From: Ulrich Spörlein <uqs_at_spoerlein.net>
Date: Sat, 27 Jun 2009 19:11:11 +0200
Sorry for the long delay, I only now got around testing this more
thoroughly.

On Tue, 16.06.2009 at 19:17:40 +0900, Pyun YongHyeon wrote:
> On Tue, Jun 16, 2009 at 11:33:34AM +0200, Ulrich Sp??rlein wrote:
> > On Mon, 15.06.2009 at 21:51:54 +0900, Pyun YongHyeon wrote:
> > > On Mon, Jun 15, 2009 at 02:16:23PM +0200, Ulrich Sp??rlein wrote:
> > > > Hello Pyun,
> > > > 
> > > > I have connection problems with the onboard GigE of an Asus P5Q board, using a recent 8-CURRENT
> > > > 
> > > > ale0: <Atheros AR8121/AR8113/AR8114 PCIe Ethernet> port 0xdc00-0xdc7f mem 0xfe9c0000-0xfe9fffff irq 17 at device 0.0 on pci2
> > > > ale0: 960 Tx FIFO, 1024 Rx FIFO
> > > > ale0: Using 1 MSI messages.
> > > > ale0: 4GB boundary crossed, switching to 32bit DMA addressing mode.
> > > > miibus0: <MII bus> on ale0
> > > > ale0: Ethernet address: 00:24:8c:36:3e:10
> > > > ale0: [FILTER]
> > > > ale0: link state changed to UP
> > > > 
> > > > ale0_at_pci0:2:0:0:        class=0x020000 card=0x82261043 chip=0x10261969 rev=0xb0 hdr=0x00
> > > >     vendor     = 'Attansic (Now owned by Atheros)'
> > > >     device     = 'PCI-E ETHERNET CONTROLLER  (AR8121/AR8113 )'
> > > >     class      = network
> > > >     subclass   = ethernet
> > > > 
> > > > ale0: flags=8843<UP,BROADCAST,RUNNING,SIMPLEX,MULTICAST> metric 0 mtu 1500
> > > >         options=311b<RXCSUM,TXCSUM,VLAN_MTU,VLAN_HWTAGGING,TSO4,WOL_MCAST,WOL_MAGIC>
> > > >         ether 00:24:8c:36:3e:10
> > > >         inet 192.168.0.146 netmask 0xffffff00 broadcast 192.168.0.255
> > > >         media: Ethernet autoselect (100baseTX <full-duplex>)
> > > >         status: active
> > > > 
> > > > When transferring data to the machine at ~10MB/s (100Mbit network only) the ssh
> > > > connection will die after a couple of minutes with
> > > > 
> > > > Disconnecting: Bad packet length 1592360521.
> > > > 
> > > > After disabling tso, txcsum and rxcsum the connection seems to be
> > > > stable, though. I fail to figure out a pattern, though. Do I need to
> > > 
> > > Hmm, I think this is the second report that could be related with
> > > Rx checksum offloading. If disabling Rx checksum fix the issue, I
> > > have to disable it by default until I understand what's going on.
> > 
> > I really need to disable tso, rxcsum *and* txcsum to make this card work
> > stable. :/
> 
> Hmm, let's see which offload was broken. Disabling all offloads
> make it hard to find broken one.

Ok, disabling -rxcsum will make the connection stable. But when I enable
rxcsum again, it is also stable! It looks like it is not turned on
again. To sum it up:

1. doing nothing: ssh connection drops after a couple of minutes
2. ifconfig ale0 -rxcsum: ssh runs stable for dozens of minutes
3. ifconfig ale0 rxcsum: ssh runs stable for dozens of minutes (wtf?)

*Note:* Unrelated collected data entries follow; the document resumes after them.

(* ===== verification/RingBuffer.v ===== *)
(** * The ring buffer test

    [rdma/circular_buffer_server.cc] and [rdma/circular_buffer_client.cc]: the server offers
    a "magic" buffer, whose second half is mapped to the same memory as the first, and the
    client writes into it, last across the end of the first half.  Endpoints and buffers are
    those of the kym library, which is not in the repository: operations on an environment,
    with [false] or [None] for a status that is not ok. *)
From S2P Require Import Prelude.
Local Open Scope string_scope.
Local Open Scope Z_scope.

(** What the server tells the client when they connect. *)
Record cinfo := Cinfo { magic_key : Z; magic_addr : Z }.

(** [reg_mr addr len remote] registers a region for local, or local and remote writes, and
    gives its handle and its key; without memory it gives a null handle. *)
Class Kym (W : Type) := {
  kym_listen : string → Z → W → bool * W;
  kym_dial : string → Z → W → bool * W;
  magic_buffer : Z → W → option Z * W;
  free_magic_buffer : Z → Z → W → W;
  kym_malloc : Z → W → Z * W;
  kym_free : Z → W → W;
  reg_mr : Z → Z → bool → W → option (Z * Z) * W;
  dereg_mr : Z → W → W;
  kym_accept : cinfo → W → bool * W;
  connection_info : W → cinfo;
  post_recv : Z → Z → Z → Z → W → bool * W;
  poll_recv : W → bool * W;
  post_write : Z → Z → Z → Z → Z → Z → W → bool * W;
  poll_send : W → bool * W;
  post_immediate : Z → Z → W → bool * W;
  close_endpoint : W → bool * W;
  close_listener : W → bool * W;
}.

Definition ring_ip : string := "12.12.12.1".
Definition server_port : Z := 8987.
Definition client_port : Z := 8982.
Definition ring_size : Z := 4 * 1024 * 1024.

(** ** The server *)
Section server.
Context {W : Type} `{!Kym W}.

Definition kcall {A} (f : W → A * W) : M W A := λ w, let '(a, w') := f w in Done a w'.

(** From the listener to the connection information: with it come the buffer and the
    handle of its region. *)
Definition server_offer : M W (option (cinfo * Z * Z)) :=
  ok ← kcall (kym_listen ring_ip server_port);
  if negb ok then mret None else
  magic ← kcall (magic_buffer ring_size);
  match magic with
  | None => mret None
  | Some magic =>
      mr ← kcall (reg_mr magic (2 * ring_size) true);
      mr ← of_option mr;
      mret (Some (Cinfo mr.2 (u64 magic), magic, mr.1))
  end.

(** A failed poll for the last message is not noticed: the test looks at the status of the
    receive once more. *)
Definition ring_server_main : M W Z :=
  o ← server_offer;
  match o with
  | None => mret 1
  | Some (ci, magic, mr) =>
      ok ← kcall (kym_accept ci);
      if negb ok then mret 1 else
      wait ← kcall (kym_malloc 4);
      wait_mr ← kcall (reg_mr wait 4 false);
      wait_mr ← of_option wait_mr;
      ok ← kcall (post_recv 1 wait_mr.2 wait 4);
      if negb ok then mret 1 else
      _ ← kcall poll_recv;
      modify (dereg_mr wait_mr.1);;
      modify (kym_free wait);;
      modify (dereg_mr mr);;
      modify (free_magic_buffer magic ring_size);;
      ok ← kcall close_endpoint;
      if negb ok then mret 1 else
      ok ← kcall close_listener;
      if negb ok then mret 1 else mret 0
  end.
End server.

(** ** The client

    The remote writes it has posted are recorded: address, length and key. *)
Record ring_client (W : Type) := RingClient { rc_env : W; posted : list (Z * Z * Z) }.
Arguments RingClient {W} _ _.
Arguments rc_env {W} _.
Arguments posted {W} _.

Section client.
Context {W : Type} `{!Kym W}.
Implicit Types (s : ring_client W).

Definition rcall {A} (f : W → A * W) : M (ring_client W) A := λ s,
  let '(a, w) := f (rc_env s) in Done a (RingClient w (posted s)).

Definition msg_size : Z := 64.
Definition rounds : Z := 1000000.

(** One loop of [n] writes to the same place: [false] when a write cannot be posted.  A
    completion that cannot be polled is only reported. *)
Fixpoint write_loop (n : nat) (i lkey send raddr rkey : Z) : M (ring_client W) bool :=
  match n with
  | O => mret true
  | S n' =>
      ok ← rcall (post_write i lkey send msg_size raddr rkey);
      modify (λ s, RingClient (rc_env s) (posted s ++ [(raddr, msg_size, rkey)])%list);;
      if negb ok then mret false else
      _ ← rcall poll_send;
      write_loop n' (i + 1) lkey send raddr rkey
  end.

Definition ring_client_main : M (ring_client W) Z :=
  ok ← rcall (kym_dial ring_ip client_port);
  if negb ok then mret 1 else
  s ← get;
  let ci := connection_info (rc_env s) in
  send ← rcall (kym_malloc msg_size);
  send_mr ← rcall (reg_mr send msg_size false);
  send_mr ← of_option send_mr;
  ok ← write_loop (Z.to_nat rounds) 0 send_mr.2 send
         (u64 (magic_addr ci + 2 * 1024 * 1024)) (magic_key ci);
  if negb ok then mret 1 else
  ok ← write_loop (Z.to_nat rounds) 0 send_mr.2 send
         (u64 (magic_addr ci + 4 * 1024 * 1024 - 32)) (magic_key ci);
  if negb ok then mret 1 else
  ok ← rcall (post_immediate 1 4);
  if negb ok then mret 1 else
  _ ← rcall poll_send;
  ok ← rcall close_endpoint;
  if negb ok then mret 1 else mret 0.
End client.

> > There is one other weirdness, though, regarding tso. I have been using a
> > netcat-blast test, where I "upload" /dev/zero to another machine, and
> > "download" it from the same machine.

Scrap all my previous findings regarding this issue. I re-ran the test
with three machines. So ale0 would download from machine A and upload to
machine B. No matter how I hard I try, I can always saturate the 100MBit
Ethernet in full duplex. Don't know how the previous numbers came about.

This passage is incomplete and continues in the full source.